Try it: Where the line with "pos_square) as Hnn." appears below, start writing out lines exactly, and finish with the line with "(** A row of", which is included; write out nothing else.

····················

Lemma dict_elem_get k v d : NoDup (map fst d) → (k, v) ∈ d → dict_get k d = Some v.
Proof.
  induction d as [|[k' v'] d IH]; cbn [dict_get dict_setitem map fst].
  - intros _ Hin. by apply elem_of_nil in Hin.
  - intros [Hk' Hd]%NoDup_cons [Heq|Hin]%elem_of_cons.
    + injection Heq as -> ->. by rewrite decide_True.
    + rewrite decide_False; [by apply IH|].
      intros ->. apply Hk'. apply list_elem_of_fmap. by exists (k, v).
Qed.

Lemma dict_get_is_Some k d : is_Some (dict_get k d) ↔ k ∈ map fst d.
Proof.
  induction d as [|[k' v'] d IH]; cbn [dict_get dict_setitem map fst].
  - split; [by intros [? ?]|]. intros Hin. by apply elem_of_nil in Hin.
  - rewrite elem_of_cons. case_decide as Hk; cbn [dict_get dict_setitem map fst].
    + split; [by left|by eexists].
    + rewrite IH. split; [by right|]. intros [->|?]; [done|done].
Qed.
End dict.

Section region_loop.
Context `{Builtins}.

Lemma fold_region_step_get l d k :
  dict_get k (fold_left region_step l d)
  = match last_named k l with
    | Some r => Some (py_set (service_ids r))
    | None => dict_get k d
    end.
Proof.
  revert d. unfold last_named.
  induction l as [|r l IH]; intros d; simpl; [done|].
  rewrite IH, filter_cons. unfold region_step. case_decide as Hk.
  - rewrite last_cons. destruct (last _); [done|].
    subst k. apply dict_get_setitem_eq.
  - destruct (last _); [done|]. by apply dict_get_setitem_ne.
Qed.

Lemma fold_region_step_NoDup l d :
  NoDup (map fst d) → NoDup (map fst (fold_left region_step l d)).
Proof.
  revert d. induction l as [|r l IH]; intros d Hd; simpl; [done|].
  apply IH, dict_keys_setitem_NoDup, Hd.
Qed.

Lemma last_named_is_Some k l : is_Some (last_named k l) ↔ k ∈ map name l.
Proof.
  unfold last_named. rewrite last_is_Some, list_elem_of_fmap. split.
  - intros Hne. destruct (filter _ l) as [|r l'] eqn:Hf; [done|].
    assert (Hr : r ∈ filter (λ r, name r = k) l) by (rewrite Hf; apply list_elem_of_here).
    apply list_elem_of_filter in Hr as [Hr ?]. by exists r.
  - intros (r & -> & Hr) Hf.
    assert (Hin : r ∈ filter (λ r', name r' = name r) l)
      by (by apply list_elem_of_filter).
    rewrite Hf in Hin. by apply elem_of_nil in Hin.
Qed.

Lemma region_loop_keys data k :
  k ∈ map fst (region_loop data) ↔ k ∈ map name (region_records data).
Proof.
  unfold region_loop.
  rewrite <-dict_get_is_Some, fold_region_step_get, <-last_named_is_Some.
  destruct (last_named _ _); simpl; [|done].
  split; intros _; by eexists.
Qed.

Lemma region_loop_NoDup data : NoDup (map fst (region_loop data)).
Proof. apply fold_region_step_NoDup. constructor. Qed.

Lemma region_loop_length data :
  length (region_loop data) = distinct (map name (region_records data)).
Proof.
  rewrite <-(length_map fst). unfold distinct. apply Permutation_length.
  apply NoDup_Permutation.
  - apply region_loop_NoDup.
  - apply NoDup_remove_dups.
  - intros k. by rewrite region_loop_keys, elem_of_remove_dups.
Qed.
End region_loop.
(** C5.  The splitter cuts the argument text exactly at the commas whose
    position is enclosed by no pair of the four delimiter maps (quotes,
    parentheses, square brackets, curly braces): a comma enclosed by a
    pair of any map is never a split point.  In particular the span of
    ["(a, b=[1,2], c={'x':1}, d: int = 3)"] is split into exactly four
    segments, and neither [[1,2]] nor [{'x':1}] is cut. *)
Theorem splitter_cuts_at_top_level_commas (args_text : str)
    (pos_quote pos_round pos_curly pos_square : gmap Z Z) :
  scan_delimiters args_text
  = Ok (pos_quote, pos_round, pos_curly, pos_square) →
  let pts := split_points args_text pos_quote pos_round pos_curly pos_square in
  (∀ p, p ∈ pts
        ↔ 0 ≤ p ∧ args_text !! Z.to_nat p = Some ","%char
          ∧ is_char_in_pairs p pos_quote = false
          ∧ is_char_in_pairs p pos_round = false
          ∧ is_char_in_pairs p pos_curly = false
          ∧ is_char_in_pairs p pos_square = false)
  ∧ split_args_text_to_list args_text
    = Some (segments_between args_text pts 0
            ++ (if trailing_start 0 pts <? len args_text
                then [slice_from args_text (trailing_start 0 pts)]
                else []))
  ∧ split_args_text_to_list (py "a, b=[1,2], c={'x':1}, d: int = 3")
    = Some [py "a"; py " b=[1,2]"; py " c={'x':1}"; py " d: int = 3"]
  ∧ raw_segments
      (parse __init__ (py "def f(a, b=[1,2], c={'x':1}, d: int = 3):"))
    = [py "a"; py " b=[1,2]"; py " c={'x':1}"; py " d: int = 3"].
Proof.
  intros Hscan pts. split_and!.
  - intros p. apply split_points_elem.
  - by apply split_args_text_to_list_eq.
  - by vm_compute.
  - by vm_compute.
Qed.

(** [splitter_cuts_at_top_level_commas] at ["f(a,b), c"]: the comma at
    position 3 lies inside the parentheses [(1,5)], the one at position 6
    is the only split point. *)
Lemma splitter_cuts_at_top_level_commas_witness :
  scan_delimiters (py "f(a,b), c") = Ok (∅, <[1 := 5]> ∅, ∅, ∅)
  ∧ split_points (py "f(a,b), c") ∅ (<[1 := 5]> ∅) ∅ ∅ = [6]
  ∧ split_args_text_to_list (py "f(a,b), c") = Some [py "f(a,b)"; py " c"].
Proof.
  assert (H : scan_delimiters (py "f(a,b), c") = Ok (∅, <[1 := 5]> ∅, ∅, ∅))
    by (vm_compute; reflexivity).
  split; [exact H|]. split; [by vm_compute|].
  rewrite (proj1 (proj2 (splitter_cuts_at_top_level_commas _ _ _ _ _ H))).
  by vm_compute.
Defined.

Lemma trailing_start_nonneg args_text pq pr pc ps :
  0 ≤ trailing_start 0 (split_points args_text pq pr pc ps).
Proof.
  unfold trailing_start.
  destruct (last _) as [p|] eqn:E; [|done].
  apply last_Some_elem_of, split_points_elem in E. lia.
Qed.

Lemma slice_from_nil_iff (s : str) a :
  0 ≤ a → slice_from s a = [] ↔ len s ≤ a.
Proof.
  intros Ha. unfold slice_from, clamp. pose proof (len_nonneg s).
  destruct (Z.ltb_spec a 0); [lia|]. unfold len in *. split.
  - intros Hd%drop_nil_inv. lia.
  - intros Hle. apply drop_ge. lia.
Qed.

(** C6 (as amended).  When all four scans succeed, the substring after
    the last split point is the last segment of the output whenever it is
    not empty; when it is empty (the text is empty or ends in a split
    point) no segment is added for it.  In particular an empty text
    yields no argument at all. *)
Theorem splitter_trailing_segment (args_text : str)
    (pos_quote pos_round pos_curly pos_square : gmap Z Z) :
  scan_delimiters args_text
  = Ok (pos_quote, pos_round, pos_curly, pos_square) →
  let pts := split_points args_text pos_quote pos_round pos_curly pos_square in
  let trailing := slice_from args_text (trailing_start 0 pts) in
  ∃ segs,
    split_args_text_to_list args_text = Some segs
    ∧ (trailing ≠ [] →
       last segs = Some trailing ∧ length segs = S (length pts))
    ∧ (trailing = [] →
       segs = segments_between args_text pts 0
       ∧ length segs = length pts)
    ∧ (args_text = [] → segs = []).
Proof.
  intros Hscan pts trailing.
  rewrite (split_args_text_to_list_eq _ _ _ _ _ Hscan). fold pts.
  eexists. split; [reflexivity|].
  pose proof (trailing_start_nonneg args_text pos_quote pos_round pos_curly
                pos_square) as Hnn. fold pts in Hnn.
  pose proof (slice_from_nil_iff args_text _ Hnn) as Hnil. fold trailing in Hnil.
  destruct (Z.ltb_spec (trailing_start 0 pts) (len args_text)) as [Hlt|Hge].
  - split_and!.
    + intros _. fold trailing. rewrite last_snoc, length_app.
      rewrite segments_between_length. simpl. split; [done|lia].
    + intros Ht. apply Hnil in Ht. lia.
    + intros ->. unfold len in Hlt. simpl in Hlt. lia.
  - rewrite app_nil_r. split_and!.
    + intros Ht. exfalso. apply Ht, Hnil. lia.
    + intros _. by rewrite segments_between_length.
    + intros Hempty. unfold pts. by rewrite Hempty.
Qed.
Definition ROUTING_PARAMS : gmap string float :=
  <["max_distance_km" := 50.0%float]> (<["shade_threshold" := 0.3%float]>
    (<["time_weight" := 0.4%float]> (<["shade_weight" := 0.6%float]> ∅))).

End config.

(** * [list.sort(key=..., reverse=True)]

    The sort is stable and compares keys with [<] only.  When no key is NaN,
    and when every key is, every such sort returns the same list: the one
    built here by insertion, each element going in front of the sorted rest
    and moving back past the elements whose key is strictly greater. *)

Module PySort.
Section Sort.
Context {A : Type} (key : A -> float).

Fixpoint insert_desc (x : A) (l : list A) : list A :=
  match l with
  | [] => [x]
  | y :: l' =>
      if PrimFloat.ltb (key x) (key y) then y :: insert_desc x l'
      else x :: y :: l'
  end.

Definition sort_reverse (l : list A) : list A := foldr insert_desc [] l.

End Sort.
End PySort.

(** * [shade_router.py] *)

Module shade_router.
Section ShadeRouter.
Context `{Libm} `{Numpy} `{Clock} `{Shapely} `{!Networkx}.

(** A row of the street network: its index label, its geometry and its
    [length_m], which is read only when the frame has that column. *)
Record StreetRow := {
  row_idx : Z;
  row_geometry : Geom;
  row_length_m : float;
}.

(** The street network: a frame of rows.  Every row of a frame has the
    columns of the frame, so the frame has a [length_m] column or no row has
    the attribute. *)
Record StreetNetwork := {
  has_length_m : bool;
  street_rows : list StreetRow;
}.

(** [row.get('length_m', default)] *)
Definition get_length_m (frame : StreetNetwork) (row : StreetRow) (default : float) : float :=
  if has_length_m frame then row_length_m row else default.

Record BuildingRow := { building_geometry : Geom; building_height : float }.
Record TreeRow := { tree_geometry : Geom; tree_diameter : float }.

(** The attributes of a router that no method changes after construction;
    [self.graph], whose edge attributes every query rewrites, is in the
    [World]. *)
Record ShadeRouter := {
  street_network : StreetNetwork;
  buildings : list BuildingRow;
  trees : list TreeRow;
  sun_calculator : SunCalculator;
  building_list : list (Geom * float);
  tree_list : list (Geom * float);
}.

(** One entry of a route's [edges]. *)
Record EdgeInfo := {
  ei_start : Coord;
  ei_end : Coord;
  ei_distance_m : float;
  ei_shade_score : float;
  ei_geometry : Geom;
}.

(** The dictionary [_find_optimal_route] returns. *)
Record RouteInfo := {
  path : list Coord;
  edges : list EdgeInfo;
  total_distance : float;
  total_shade_score : float;
  num_segments : nat;
}.

(** The same dictionary after the caller's [update]; [weight_combination] is
    set on alternatives only. *)
Record Route := {
  route_info : RouteInfo;
  start_point : list float;
  end_point : list float;
  route_date : date;
  route_time_of_day : time;
  sun_position : gmap string float;
  total_distance_km : float;
  average_shade_score : float;
  weight_combination : option (float * float);
}.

····················

Expected answer:
                pos_square) as Hnn. fold pts in Hnn.
  pose proof (slice_from_nil_iff args_text _ Hnn) as Hnil. fold trailing in Hnil.
  destruct (Z.ltb_spec (trailing_start 0 pts) (len args_text)) as [Hlt|Hge].
  - split_and!.
    + intros _. fold trailing. rewrite last_snoc, length_app.
      rewrite segments_between_length. simpl. split; [done|lia].
    + intros Ht. apply Hnil in Ht. lia.
    + intros ->. unfold len in Hlt. simpl in Hlt. lia.
  - rewrite app_nil_r. split_and!.
    + intros Ht. exfalso. apply Ht, Hnil. lia.
    + intros _. by rewrite segments_between_length.
    + intros Hempty. unfold pts. by rewrite Hempty.
Qed.
Definition ROUTING_PARAMS : gmap string float :=
  <["max_distance_km" := 50.0%float]> (<["shade_threshold" := 0.3%float]>
    (<["time_weight" := 0.4%float]> (<["shade_weight" := 0.6%float]> ∅))).

End config.

(** * [list.sort(key=..., reverse=True)]

    The sort is stable and compares keys with [<] only.  When no key is NaN,
    and when every key is, every such sort returns the same list: the one
    built here by insertion, each element going in front of the sorted rest
    and moving back past the elements whose key is strictly greater. *)

Module PySort.
Section Sort.
Context {A : Type} (key : A -> float).

Fixpoint insert_desc (x : A) (l : list A) : list A :=
  match l with
  | [] => [x]
  | y :: l' =>
      if PrimFloat.ltb (key x) (key y) then y :: insert_desc x l'
      else x :: y :: l'
  end.

Definition sort_reverse (l : list A) : list A := foldr insert_desc [] l.

End Sort.
End PySort.

(** * [shade_router.py] *)

Module shade_router.
Section ShadeRouter.
Context `{Libm} `{Numpy} `{Clock} `{Shapely} `{!Networkx}.

(** A row of the street network: its index label, its geometry and its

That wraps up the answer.